## [Problem requirements]
Count the lines below that hold the string "compareTasks". Give only that number.
### Data under study ###
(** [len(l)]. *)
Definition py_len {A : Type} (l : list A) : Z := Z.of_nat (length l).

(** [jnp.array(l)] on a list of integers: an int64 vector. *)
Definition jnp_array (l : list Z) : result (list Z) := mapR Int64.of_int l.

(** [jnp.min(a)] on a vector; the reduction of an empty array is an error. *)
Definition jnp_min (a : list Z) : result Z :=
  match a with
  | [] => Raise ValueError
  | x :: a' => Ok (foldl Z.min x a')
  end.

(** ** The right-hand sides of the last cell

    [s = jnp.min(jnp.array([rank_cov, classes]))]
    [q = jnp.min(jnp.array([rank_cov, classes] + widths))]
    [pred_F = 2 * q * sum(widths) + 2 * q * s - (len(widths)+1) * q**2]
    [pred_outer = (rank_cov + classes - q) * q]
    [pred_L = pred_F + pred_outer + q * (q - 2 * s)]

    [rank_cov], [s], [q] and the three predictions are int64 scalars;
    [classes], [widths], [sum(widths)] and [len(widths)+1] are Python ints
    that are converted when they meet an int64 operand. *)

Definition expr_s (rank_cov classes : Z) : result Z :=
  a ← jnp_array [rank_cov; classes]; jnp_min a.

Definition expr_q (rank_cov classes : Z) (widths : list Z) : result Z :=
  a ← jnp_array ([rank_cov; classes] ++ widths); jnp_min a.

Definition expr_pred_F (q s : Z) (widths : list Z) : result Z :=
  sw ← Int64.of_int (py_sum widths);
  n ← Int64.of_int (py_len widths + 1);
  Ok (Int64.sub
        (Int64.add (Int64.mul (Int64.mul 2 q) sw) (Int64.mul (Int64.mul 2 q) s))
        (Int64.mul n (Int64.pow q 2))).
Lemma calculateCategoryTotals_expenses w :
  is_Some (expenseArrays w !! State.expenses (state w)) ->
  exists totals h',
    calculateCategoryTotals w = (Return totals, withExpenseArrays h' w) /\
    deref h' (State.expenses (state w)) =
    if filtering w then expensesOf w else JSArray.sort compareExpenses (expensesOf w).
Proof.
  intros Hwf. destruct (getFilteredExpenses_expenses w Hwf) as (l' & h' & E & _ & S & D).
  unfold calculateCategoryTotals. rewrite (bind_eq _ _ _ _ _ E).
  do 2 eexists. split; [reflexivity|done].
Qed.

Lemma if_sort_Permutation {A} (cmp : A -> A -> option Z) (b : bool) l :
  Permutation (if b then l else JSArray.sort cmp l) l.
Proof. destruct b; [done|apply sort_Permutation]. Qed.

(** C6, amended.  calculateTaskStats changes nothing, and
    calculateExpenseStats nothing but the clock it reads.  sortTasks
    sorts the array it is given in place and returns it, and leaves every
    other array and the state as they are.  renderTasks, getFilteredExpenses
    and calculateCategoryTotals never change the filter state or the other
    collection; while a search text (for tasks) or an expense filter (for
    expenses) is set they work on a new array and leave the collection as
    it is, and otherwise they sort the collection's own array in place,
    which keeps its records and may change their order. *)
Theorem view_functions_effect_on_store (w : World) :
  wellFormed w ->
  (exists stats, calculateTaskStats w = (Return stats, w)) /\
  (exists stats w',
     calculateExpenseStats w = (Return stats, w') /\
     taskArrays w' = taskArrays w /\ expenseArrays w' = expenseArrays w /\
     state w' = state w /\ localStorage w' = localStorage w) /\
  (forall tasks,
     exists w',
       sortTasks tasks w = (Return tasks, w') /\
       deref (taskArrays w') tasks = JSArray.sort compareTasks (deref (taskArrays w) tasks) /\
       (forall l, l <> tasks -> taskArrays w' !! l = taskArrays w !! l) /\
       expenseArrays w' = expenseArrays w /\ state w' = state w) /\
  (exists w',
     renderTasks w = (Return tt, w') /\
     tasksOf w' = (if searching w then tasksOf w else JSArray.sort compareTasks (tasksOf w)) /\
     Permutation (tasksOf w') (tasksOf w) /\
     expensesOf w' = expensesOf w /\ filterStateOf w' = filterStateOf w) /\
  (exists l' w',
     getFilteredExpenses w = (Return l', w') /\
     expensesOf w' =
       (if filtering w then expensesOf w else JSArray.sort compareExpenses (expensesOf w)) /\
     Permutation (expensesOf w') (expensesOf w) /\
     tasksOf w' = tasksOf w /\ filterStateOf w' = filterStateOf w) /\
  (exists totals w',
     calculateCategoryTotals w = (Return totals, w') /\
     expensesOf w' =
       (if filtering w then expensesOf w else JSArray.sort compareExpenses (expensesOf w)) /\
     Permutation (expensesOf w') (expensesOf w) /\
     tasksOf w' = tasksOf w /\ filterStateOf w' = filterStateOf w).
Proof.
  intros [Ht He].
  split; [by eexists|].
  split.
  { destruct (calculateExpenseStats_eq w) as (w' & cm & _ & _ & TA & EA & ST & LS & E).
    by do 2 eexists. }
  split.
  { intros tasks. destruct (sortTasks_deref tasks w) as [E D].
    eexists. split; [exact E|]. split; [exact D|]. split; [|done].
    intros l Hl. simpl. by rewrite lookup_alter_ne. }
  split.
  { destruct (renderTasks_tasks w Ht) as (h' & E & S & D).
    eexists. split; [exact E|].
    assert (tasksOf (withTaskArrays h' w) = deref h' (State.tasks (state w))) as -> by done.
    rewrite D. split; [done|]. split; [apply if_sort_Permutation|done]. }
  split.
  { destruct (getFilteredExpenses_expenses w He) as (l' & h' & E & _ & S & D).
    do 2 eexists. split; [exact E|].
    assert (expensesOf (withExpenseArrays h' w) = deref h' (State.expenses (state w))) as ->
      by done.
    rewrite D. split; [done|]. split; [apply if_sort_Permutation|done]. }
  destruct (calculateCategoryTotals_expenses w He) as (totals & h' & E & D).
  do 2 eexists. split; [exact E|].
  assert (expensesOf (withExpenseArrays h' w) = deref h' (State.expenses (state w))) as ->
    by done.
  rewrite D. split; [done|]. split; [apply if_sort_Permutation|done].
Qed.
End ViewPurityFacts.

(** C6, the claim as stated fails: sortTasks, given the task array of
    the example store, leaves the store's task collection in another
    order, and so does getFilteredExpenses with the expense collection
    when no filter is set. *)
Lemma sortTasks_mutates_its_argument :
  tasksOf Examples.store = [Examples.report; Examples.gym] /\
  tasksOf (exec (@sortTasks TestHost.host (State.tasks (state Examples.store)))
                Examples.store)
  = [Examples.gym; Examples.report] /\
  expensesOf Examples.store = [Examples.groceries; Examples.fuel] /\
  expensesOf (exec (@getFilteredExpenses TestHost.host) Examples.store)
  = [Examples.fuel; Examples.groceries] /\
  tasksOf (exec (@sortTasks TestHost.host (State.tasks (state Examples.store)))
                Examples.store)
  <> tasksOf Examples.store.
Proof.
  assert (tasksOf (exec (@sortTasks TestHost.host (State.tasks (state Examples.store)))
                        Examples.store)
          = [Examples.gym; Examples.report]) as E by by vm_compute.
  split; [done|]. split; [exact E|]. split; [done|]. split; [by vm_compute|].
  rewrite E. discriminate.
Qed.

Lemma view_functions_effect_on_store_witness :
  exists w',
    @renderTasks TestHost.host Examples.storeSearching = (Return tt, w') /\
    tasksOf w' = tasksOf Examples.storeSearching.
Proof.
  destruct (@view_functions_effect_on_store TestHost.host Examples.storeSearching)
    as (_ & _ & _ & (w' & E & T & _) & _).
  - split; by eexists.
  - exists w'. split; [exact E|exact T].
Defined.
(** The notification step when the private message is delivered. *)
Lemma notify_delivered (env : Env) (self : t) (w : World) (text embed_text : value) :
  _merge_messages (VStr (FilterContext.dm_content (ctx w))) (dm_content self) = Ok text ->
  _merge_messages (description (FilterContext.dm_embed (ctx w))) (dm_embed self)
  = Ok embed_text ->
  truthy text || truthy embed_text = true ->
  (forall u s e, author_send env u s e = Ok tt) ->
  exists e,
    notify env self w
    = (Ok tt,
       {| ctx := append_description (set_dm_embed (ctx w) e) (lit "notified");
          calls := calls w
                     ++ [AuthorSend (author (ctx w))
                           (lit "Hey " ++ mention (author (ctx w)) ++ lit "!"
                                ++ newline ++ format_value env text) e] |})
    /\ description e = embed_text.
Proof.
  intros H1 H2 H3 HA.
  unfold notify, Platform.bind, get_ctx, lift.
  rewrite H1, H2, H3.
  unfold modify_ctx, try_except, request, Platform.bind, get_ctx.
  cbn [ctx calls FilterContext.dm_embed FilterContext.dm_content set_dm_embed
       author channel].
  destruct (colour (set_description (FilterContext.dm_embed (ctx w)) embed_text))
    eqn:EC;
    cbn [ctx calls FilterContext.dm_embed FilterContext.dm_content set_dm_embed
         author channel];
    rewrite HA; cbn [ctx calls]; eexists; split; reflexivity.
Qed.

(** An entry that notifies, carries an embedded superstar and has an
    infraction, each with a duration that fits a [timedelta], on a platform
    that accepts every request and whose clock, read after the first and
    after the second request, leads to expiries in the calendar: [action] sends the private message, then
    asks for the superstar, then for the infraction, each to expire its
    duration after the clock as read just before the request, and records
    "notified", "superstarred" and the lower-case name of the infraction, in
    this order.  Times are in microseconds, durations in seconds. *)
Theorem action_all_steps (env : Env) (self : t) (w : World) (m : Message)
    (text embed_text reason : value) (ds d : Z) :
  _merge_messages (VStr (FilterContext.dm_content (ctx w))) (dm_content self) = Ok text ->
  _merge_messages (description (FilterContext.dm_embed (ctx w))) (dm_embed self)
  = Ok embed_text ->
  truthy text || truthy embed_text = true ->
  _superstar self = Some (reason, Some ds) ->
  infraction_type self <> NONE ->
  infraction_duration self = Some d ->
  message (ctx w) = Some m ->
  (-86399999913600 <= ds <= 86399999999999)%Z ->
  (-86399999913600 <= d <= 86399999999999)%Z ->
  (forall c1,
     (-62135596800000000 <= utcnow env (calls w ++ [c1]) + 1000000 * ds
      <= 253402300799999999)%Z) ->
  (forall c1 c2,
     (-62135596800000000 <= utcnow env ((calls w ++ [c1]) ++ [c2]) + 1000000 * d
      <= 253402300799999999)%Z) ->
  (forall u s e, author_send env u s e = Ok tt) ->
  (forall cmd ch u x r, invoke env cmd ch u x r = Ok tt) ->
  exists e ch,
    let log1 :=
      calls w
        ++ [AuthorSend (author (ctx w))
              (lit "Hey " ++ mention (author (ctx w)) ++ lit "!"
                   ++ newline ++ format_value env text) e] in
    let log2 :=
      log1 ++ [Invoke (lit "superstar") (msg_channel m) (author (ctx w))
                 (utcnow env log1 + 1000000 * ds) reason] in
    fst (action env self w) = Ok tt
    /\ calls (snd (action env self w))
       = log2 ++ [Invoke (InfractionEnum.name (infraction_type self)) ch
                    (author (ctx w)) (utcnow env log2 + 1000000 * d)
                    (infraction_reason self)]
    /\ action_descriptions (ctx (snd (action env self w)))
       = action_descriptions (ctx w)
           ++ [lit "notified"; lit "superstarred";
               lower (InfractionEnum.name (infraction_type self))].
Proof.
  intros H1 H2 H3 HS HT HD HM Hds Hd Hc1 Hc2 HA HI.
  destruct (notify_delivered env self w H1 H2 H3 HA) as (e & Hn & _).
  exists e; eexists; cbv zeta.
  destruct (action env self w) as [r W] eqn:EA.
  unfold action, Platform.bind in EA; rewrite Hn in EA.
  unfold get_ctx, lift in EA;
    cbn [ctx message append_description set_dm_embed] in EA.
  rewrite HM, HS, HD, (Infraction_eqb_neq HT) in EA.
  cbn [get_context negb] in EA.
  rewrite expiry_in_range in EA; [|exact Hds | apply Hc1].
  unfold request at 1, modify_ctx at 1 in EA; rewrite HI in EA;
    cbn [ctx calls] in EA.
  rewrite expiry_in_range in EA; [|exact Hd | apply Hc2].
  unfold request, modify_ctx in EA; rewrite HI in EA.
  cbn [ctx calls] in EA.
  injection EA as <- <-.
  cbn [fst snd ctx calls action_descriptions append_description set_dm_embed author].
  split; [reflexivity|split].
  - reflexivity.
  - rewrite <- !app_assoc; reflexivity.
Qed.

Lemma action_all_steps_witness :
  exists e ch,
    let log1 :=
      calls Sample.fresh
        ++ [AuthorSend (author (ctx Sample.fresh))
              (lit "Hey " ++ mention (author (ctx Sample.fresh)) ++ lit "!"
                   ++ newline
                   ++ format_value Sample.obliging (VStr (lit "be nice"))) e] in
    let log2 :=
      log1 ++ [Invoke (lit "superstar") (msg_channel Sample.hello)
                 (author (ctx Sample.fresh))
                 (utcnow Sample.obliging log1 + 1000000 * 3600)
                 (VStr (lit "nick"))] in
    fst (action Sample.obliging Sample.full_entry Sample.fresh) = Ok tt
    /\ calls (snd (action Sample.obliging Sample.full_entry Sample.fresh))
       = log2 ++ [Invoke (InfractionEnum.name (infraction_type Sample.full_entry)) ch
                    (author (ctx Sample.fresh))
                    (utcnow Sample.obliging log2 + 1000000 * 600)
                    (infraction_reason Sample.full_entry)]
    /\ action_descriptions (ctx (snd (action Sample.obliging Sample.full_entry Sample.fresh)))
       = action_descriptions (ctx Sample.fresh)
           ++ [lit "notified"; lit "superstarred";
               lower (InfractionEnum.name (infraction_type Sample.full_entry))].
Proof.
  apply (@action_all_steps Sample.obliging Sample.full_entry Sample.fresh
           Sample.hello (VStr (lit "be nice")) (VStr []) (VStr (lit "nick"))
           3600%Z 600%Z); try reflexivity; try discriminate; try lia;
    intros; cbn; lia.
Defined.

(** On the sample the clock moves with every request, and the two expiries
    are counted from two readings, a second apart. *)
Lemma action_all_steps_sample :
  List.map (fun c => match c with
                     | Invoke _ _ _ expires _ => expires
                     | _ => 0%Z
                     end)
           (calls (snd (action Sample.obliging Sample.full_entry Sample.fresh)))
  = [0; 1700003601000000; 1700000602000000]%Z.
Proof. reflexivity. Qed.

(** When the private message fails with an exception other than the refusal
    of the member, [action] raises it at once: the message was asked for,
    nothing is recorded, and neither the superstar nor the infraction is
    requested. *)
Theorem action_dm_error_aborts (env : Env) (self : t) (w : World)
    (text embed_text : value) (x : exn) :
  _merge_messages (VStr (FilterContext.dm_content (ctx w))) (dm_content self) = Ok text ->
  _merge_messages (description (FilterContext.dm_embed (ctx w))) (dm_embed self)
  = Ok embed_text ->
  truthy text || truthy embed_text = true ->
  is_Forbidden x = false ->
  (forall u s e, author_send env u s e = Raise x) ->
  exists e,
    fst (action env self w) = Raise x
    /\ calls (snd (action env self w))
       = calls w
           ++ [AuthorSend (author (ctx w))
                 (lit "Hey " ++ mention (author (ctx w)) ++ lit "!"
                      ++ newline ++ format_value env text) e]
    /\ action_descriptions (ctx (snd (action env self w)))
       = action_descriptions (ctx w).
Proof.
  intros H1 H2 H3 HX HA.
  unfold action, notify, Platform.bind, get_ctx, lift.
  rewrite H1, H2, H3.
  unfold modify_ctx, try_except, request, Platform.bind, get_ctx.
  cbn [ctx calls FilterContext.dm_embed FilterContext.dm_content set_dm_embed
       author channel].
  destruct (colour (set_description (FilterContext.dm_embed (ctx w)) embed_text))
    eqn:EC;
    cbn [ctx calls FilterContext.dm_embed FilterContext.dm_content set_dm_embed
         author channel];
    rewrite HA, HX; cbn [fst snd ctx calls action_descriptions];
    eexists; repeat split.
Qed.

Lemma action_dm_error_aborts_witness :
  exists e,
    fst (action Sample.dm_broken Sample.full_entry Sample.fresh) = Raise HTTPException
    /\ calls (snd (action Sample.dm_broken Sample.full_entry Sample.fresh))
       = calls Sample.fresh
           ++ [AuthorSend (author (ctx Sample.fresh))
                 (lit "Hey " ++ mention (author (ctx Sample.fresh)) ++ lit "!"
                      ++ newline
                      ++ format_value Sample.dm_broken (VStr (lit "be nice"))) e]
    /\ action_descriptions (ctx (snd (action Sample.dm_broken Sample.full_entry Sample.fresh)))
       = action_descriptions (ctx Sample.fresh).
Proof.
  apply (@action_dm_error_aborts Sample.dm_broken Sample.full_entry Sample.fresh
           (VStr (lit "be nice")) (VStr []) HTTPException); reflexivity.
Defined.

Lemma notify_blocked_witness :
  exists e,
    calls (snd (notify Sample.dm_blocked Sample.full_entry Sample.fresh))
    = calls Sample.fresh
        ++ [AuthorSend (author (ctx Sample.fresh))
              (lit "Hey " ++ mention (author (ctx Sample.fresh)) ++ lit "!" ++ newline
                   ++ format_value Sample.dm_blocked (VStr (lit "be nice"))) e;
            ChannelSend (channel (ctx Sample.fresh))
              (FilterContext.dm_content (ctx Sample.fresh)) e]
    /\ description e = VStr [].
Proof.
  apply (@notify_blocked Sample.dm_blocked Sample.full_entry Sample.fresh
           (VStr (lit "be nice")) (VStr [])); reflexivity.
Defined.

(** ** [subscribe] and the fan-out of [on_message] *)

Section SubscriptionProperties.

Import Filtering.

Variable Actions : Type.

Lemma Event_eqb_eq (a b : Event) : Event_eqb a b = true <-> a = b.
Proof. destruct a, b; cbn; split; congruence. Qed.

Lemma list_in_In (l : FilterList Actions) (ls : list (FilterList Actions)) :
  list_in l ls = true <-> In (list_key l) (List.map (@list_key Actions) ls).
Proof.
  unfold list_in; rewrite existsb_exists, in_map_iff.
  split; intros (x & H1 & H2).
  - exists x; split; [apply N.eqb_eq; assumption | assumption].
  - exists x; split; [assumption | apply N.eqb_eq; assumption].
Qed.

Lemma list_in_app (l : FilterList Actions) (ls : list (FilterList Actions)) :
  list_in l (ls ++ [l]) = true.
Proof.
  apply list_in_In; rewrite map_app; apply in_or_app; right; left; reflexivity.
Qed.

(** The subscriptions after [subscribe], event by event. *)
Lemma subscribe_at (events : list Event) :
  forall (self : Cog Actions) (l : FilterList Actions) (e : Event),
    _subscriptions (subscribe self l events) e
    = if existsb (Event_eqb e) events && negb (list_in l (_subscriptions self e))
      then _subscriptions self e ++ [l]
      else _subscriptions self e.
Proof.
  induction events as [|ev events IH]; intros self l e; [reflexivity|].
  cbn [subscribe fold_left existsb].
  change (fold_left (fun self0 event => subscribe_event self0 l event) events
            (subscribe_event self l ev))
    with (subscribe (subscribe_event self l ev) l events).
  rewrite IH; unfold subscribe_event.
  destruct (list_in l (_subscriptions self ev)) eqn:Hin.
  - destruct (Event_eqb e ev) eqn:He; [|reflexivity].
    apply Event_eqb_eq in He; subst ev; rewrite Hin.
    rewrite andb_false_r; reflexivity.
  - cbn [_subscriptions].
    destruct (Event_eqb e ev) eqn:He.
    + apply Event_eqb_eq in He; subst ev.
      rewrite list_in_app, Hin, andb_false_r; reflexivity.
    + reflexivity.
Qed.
###
## [Response below]
2